» **Collected data**:
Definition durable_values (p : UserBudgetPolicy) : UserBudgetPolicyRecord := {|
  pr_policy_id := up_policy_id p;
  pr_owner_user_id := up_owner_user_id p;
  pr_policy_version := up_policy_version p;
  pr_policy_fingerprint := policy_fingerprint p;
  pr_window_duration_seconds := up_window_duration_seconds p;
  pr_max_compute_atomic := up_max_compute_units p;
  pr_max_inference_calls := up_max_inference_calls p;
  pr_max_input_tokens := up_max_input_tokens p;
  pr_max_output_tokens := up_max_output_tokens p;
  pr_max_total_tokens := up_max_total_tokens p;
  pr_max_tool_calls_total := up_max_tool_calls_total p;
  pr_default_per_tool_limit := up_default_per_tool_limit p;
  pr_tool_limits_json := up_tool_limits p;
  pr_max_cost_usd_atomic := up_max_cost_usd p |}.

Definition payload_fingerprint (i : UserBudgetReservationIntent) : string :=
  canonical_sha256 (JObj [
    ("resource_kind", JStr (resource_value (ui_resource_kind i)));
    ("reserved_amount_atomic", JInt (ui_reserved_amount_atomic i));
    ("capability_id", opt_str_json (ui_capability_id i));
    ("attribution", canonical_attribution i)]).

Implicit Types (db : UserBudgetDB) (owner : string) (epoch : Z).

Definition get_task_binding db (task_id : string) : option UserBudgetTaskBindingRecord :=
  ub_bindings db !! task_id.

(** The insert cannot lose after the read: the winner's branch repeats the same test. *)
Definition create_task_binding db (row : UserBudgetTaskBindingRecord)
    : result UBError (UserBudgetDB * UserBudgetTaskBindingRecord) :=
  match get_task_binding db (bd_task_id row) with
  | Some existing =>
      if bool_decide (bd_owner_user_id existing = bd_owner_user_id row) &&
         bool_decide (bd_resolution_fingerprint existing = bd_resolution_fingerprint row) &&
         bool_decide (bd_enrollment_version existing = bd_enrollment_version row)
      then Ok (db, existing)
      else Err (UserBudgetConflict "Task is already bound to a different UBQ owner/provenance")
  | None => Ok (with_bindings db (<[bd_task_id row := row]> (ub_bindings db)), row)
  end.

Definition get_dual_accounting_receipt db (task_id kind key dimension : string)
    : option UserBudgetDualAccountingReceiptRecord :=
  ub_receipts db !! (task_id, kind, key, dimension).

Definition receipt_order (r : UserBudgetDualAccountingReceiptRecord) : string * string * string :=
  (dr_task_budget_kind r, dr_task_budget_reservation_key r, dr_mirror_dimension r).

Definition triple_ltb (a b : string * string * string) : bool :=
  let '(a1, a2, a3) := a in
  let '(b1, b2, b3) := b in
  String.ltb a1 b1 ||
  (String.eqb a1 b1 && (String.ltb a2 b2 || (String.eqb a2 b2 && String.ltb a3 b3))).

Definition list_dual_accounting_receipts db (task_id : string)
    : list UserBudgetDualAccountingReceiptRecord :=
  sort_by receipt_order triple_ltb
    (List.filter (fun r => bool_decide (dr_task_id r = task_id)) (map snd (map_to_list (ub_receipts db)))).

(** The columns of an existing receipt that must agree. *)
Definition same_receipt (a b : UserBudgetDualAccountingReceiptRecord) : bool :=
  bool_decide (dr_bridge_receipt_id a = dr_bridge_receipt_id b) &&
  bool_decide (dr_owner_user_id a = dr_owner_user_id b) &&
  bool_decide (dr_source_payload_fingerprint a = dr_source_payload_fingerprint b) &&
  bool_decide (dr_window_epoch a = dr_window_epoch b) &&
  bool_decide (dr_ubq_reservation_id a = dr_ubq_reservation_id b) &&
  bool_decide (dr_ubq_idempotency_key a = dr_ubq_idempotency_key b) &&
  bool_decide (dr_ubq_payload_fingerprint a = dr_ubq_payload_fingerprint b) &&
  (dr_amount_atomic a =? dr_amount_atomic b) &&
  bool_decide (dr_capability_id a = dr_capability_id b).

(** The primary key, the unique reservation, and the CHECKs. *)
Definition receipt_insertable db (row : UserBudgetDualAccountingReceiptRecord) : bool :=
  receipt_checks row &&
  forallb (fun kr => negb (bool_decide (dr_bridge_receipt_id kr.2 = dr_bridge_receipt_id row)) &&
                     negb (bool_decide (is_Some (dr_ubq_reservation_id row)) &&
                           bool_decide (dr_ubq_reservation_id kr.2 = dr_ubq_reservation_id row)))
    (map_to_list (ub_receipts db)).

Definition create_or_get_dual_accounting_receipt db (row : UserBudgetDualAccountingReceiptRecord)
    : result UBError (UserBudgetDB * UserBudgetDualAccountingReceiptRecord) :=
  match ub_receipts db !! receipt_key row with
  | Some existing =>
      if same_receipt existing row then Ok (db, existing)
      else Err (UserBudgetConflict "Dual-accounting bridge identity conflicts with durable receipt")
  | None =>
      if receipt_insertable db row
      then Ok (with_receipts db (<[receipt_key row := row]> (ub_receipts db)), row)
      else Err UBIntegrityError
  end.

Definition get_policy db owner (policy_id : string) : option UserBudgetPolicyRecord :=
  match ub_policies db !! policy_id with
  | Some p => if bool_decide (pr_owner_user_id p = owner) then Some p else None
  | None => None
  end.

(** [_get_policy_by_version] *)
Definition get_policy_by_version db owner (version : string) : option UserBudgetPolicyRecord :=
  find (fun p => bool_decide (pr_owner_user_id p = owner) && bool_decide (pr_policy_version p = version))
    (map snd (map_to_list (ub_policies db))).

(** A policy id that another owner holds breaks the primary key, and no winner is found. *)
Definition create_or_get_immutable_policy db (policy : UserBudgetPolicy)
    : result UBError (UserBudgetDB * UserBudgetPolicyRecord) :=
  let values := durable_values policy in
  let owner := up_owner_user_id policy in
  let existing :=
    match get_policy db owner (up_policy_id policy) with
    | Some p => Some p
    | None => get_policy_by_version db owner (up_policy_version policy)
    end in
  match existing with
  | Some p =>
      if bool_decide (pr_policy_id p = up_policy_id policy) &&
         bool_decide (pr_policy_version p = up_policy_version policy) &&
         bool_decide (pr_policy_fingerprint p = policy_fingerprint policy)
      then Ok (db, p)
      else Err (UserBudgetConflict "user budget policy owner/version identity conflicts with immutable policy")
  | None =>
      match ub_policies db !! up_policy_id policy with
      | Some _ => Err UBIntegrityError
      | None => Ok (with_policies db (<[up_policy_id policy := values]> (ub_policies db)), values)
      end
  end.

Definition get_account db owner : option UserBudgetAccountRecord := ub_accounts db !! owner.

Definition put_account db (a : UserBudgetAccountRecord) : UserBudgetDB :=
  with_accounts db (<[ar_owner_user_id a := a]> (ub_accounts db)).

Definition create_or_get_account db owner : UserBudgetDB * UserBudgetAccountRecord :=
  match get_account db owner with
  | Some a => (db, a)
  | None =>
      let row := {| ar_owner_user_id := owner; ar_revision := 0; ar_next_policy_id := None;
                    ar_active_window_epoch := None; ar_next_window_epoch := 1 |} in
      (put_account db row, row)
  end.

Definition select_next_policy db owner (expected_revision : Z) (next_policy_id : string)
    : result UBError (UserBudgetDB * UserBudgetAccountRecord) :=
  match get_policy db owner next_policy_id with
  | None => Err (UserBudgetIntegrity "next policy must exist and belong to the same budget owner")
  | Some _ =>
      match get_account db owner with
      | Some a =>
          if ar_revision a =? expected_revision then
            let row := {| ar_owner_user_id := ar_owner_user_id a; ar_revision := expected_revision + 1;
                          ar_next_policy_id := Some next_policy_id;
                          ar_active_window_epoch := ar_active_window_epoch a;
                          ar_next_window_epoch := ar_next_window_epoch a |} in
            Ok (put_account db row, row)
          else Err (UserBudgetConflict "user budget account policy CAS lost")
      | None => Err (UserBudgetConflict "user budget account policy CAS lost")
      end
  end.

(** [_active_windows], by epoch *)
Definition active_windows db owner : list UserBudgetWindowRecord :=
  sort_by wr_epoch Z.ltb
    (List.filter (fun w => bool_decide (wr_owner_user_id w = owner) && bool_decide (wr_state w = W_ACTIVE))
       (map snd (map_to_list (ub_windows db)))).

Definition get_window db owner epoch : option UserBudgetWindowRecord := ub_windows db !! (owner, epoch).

» **Exercise requirements**: Using the entries shown above, reproduce verbatim the lines from the line bearing "bool_decide (dr_ubq_idempotency_key a" to the line bearing "(** The primary", inclusive.

» **Answer box**:
  bool_decide (dr_ubq_idempotency_key a = dr_ubq_idempotency_key b) &&
  bool_decide (dr_ubq_payload_fingerprint a = dr_ubq_payload_fingerprint b) &&
  (dr_amount_atomic a =? dr_amount_atomic b) &&
  bool_decide (dr_capability_id a = dr_capability_id b).

(** The primary key, the unique reservation, and the CHECKs. *)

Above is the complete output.